> **About this task**
Which lines below hold the word "match"? Copy all of them.
━━━━━ Records
(* ===== verification/VkLog.v ===== *)
(** Vulkan as the code of this repository uses it. Vulkan itself is not part of
    the repository: whether each call that can fail succeeds is a parameter (one
    answer per call), a creation that succeeds returns a handle not given out
    before, and every call is appended to a log, on which the lifetime rules of
    the objects are stated: an object is used and destroyed only while it is
    live. *)
From stdpp Require Import base numbers list gmap strings.
From Stdlib Require Import ZArith Lia.
From S2P Require Import Prelude.
Open Scope Z_scope.

Module VkLog.

(** Creations, destructions, and calls that use live objects, with what else
    they are given. Every object a call names is among its handles. *)
Inductive vkcall :=
  | Create (kind : string) (h : Z)
  | Destroy (kind : string) (h : Z)
  | Use (name : string) (handles data : list Z).

Definition BeginCmd (cmd : Z) : vkcall := Use "vkBeginCommandBuffer" [cmd] [].
Definition EndCmd (cmd : Z) : vkcall := Use "vkEndCommandBuffer" [cmd] [].
Definition CmdCopy (cmd src dst size : Z) : vkcall := Use "vkCmdCopyBuffer" [cmd; src; dst] [size].
Definition QueueSubmit (cmd fence : Z) : vkcall := Use "vkQueueSubmit" [cmd; fence] [].
Definition WaitFence (fence : Z) (signalled : bool) : vkcall :=
  Use "vkWaitForFences" [fence] [if signalled then 1 else 0].

Record vkst := MkVk { vk_count : nat; vk_next : Z; vk_log : list vkcall }.

Definition log_call (v : vkst) (c : vkcall) : vkst := MkVk (vk_count v) (vk_next v) (vk_log v ++ [c]).

Section vulkan.
Context (answers : nat -> bool).

(** A call that creates an object: its handle when it succeeds. *)
Definition vk_create (v : vkst) (kind : string) : option Z * vkst :=
  let v' := MkVk (S (vk_count v)) (vk_next v) (vk_log v) in
  if answers (vk_count v)
  then (Some (vk_next v), log_call (MkVk (vk_count v') (vk_next v + 1) (vk_log v)) (Create kind (vk_next v)))
  else (None, v').

(** Any other call with a result. *)
Definition vk_call (v : vkst) (c : vkcall) : bool * vkst :=
  (answers (vk_count v), log_call (MkVk (S (vk_count v)) (vk_next v) (vk_log v)) c).

Definition vk_destroy (v : vkst) (kind : string) (h : option Z) : vkst :=
  match h with Some h => log_call v (Destroy kind h) | None => v end.

(** The fence round trip of a submission: create, submit, wait, destroy. *)
Definition fence_submit (v : vkst) (c : Z) : bool * vkst :=
  let (f, v) := vk_create v "fence" in
  match f with
  | None => (false, v)
  | Some f' =>
      let (sent, v) := vk_call v (QueueSubmit c f') in
      let (ok, v) := if sent then let ok := answers (vk_count v) in vk_call v (WaitFence f' ok) else (false, v) in
      (ok, vk_destroy v "fence" f)
  end.

(** ** Lifetimes *)

(** One call against the set of live objects: creating gives a new object,
    destroying and using need a live one. *)
Definition vk_step (st : gset Z * bool) (c : vkcall) : gset Z * bool :=
  let (live, ok) := st in
  let isin h := bool_decide (h ∈ live) in
  match c with
  | Create _ h => ({[h]} ∪ live, ok && negb (isin h))
  | Destroy _ h => (live ∖ {[h]}, ok && isin h)
  | Use _ hs _ => (live, ok && forallb isin hs)
  end.
Definition replay (log : list vkcall) : gset Z * bool := foldl vk_step (∅, true) log.

Definition opt_list (o : option Z) : list Z := match o with Some h => [h] | None => [] end.

(** Every call so far was legal and exactly the objects of [L] are live. *)
Record good (v : vkst) (L : list Z) : Prop := {
  g_replay : replay (vk_log v) = (list_to_set L, true);
  g_fresh : Forall (fun h => h < vk_next v) L;
  g_nodup : NoDup L;
}.

#[export] Instance good_proper : Proper (eq ==> (≡ₚ) ==> iff) good.
Proof.
  intros v ? <- L L' HL. split; intros [H1 H2 H3]; split; rewrite ?HL in *; try done; rewrite <- ?HL; try done.
Qed.

Lemma replay_app log c : replay (log ++ [c]) = vk_step (replay log) c.
Proof. unfold replay. by rewrite foldl_app. Qed.

Lemma good_create v L kind :
  good v L ->
  match vk_create v kind with
  | (Some h, v') => good v' (h :: L)
  | (None, v') => good v' L
  end.
Proof.
  intros [H1 H2 H3]. unfold vk_create. destruct (answers _); [|by split].
  assert (Hn : vk_next v ∉ L).
  { intros Hin. rewrite Forall_forall in H2. specialize (H2 _ Hin). lia. }
  split; cbn [log_call vk_log vk_next].
  - rewrite replay_app, H1. cbn. by rewrite bool_decide_false by set_solver.
  - constructor; [lia|]. eapply Forall_impl; [exact H2|]. intros h. cbn. lia.
  - by constructor.
Qed.

Lemma good_destroy v L kind h : good v (h :: L) -> good (vk_destroy v kind (Some h)) L.
Proof.
  intros [H1 H2 H3]. apply NoDup_cons in H3 as [Hn H3]. apply Forall_cons in H2 as [_ H2].
  split; cbn [vk_destroy log_call vk_log vk_next]; [|done|done].
  rewrite replay_app, H1. cbn. rewrite bool_decide_true by set_solver. f_equal. set_solver.
Qed.

Lemma good_destroy_opt v L kind o : good v (opt_list o ++ L) -> good (vk_destroy v kind o) L.
Proof. destruct o; [apply good_destroy|done]. Qed.

(** Calls that only use objects. *)
Definition uses (c : vkcall) : option (list Z) :=
  match c with Use _ hs _ => Some hs | _ => None end.

Lemma good_use v L c hs : good v L -> uses c = Some hs -> hs ⊆ L -> good (log_call v c) L.
Proof.
  intros [H1 H2 H3] Hu Hs. split; cbn [log_call vk_log vk_next]; [|done|done].
  rewrite replay_app, H1. destruct c as [| |name hs' data]; try done. injection Hu as ->. cbn [vk_step].
  replace (forallb _ hs) with true; [done|]. symmetry. apply forallb_forall. intros h Hh%list_elem_of_In.
  apply bool_decide_true. set_solver.
Qed.

Lemma good_call v L c hs : good v L -> uses c = Some hs -> hs ⊆ L -> good (snd (vk_call v c)) L.
Proof. intros [H1 H2 H3] Hu Hs. by apply (good_use (MkVk _ _ _) L c hs). Qed.

Lemma fence_submit_good v L c : good v (c :: L) -> good (snd (fence_submit v c)) (c :: L).
Proof.
  intros Hg. unfold fence_submit. pose proof (good_create v _ "fence" Hg) as H1.
  destruct (vk_create v "fence") as [[f|] v1]; [|done].
  pose proof (good_call v1 _ (QueueSubmit c f) [c; f] H1 eq_refl ltac:(set_solver)) as H2.
  unfold vk_call in H2 |- *. cbn [snd] in H2. destruct (answers _); [|by apply (good_destroy _ _ "fence") in H2].
  set (v2 := log_call _ _) in *.
  pose proof (good_call v2 _ (WaitFence f (answers (vk_count v2))) [f] H2 eq_refl ltac:(set_solver)) as H3.
  unfold vk_call in H3. cbn [snd] in H3 |- *. by apply (good_destroy _ _ "fence") in H3.
Qed.

End vulkan.
End VkLog.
━━━━━━━━━━
> **Solution for this problem**
  match h with Some h => log_call v (Destroy kind h) | None => v end.
  match f with
  match c with
Definition opt_list (o : option Z) : list Z := match o with Some h => [h] | None => [] end.
  match vk_create v kind with
  match c with Use _ hs _ => Some hs | _ => None end.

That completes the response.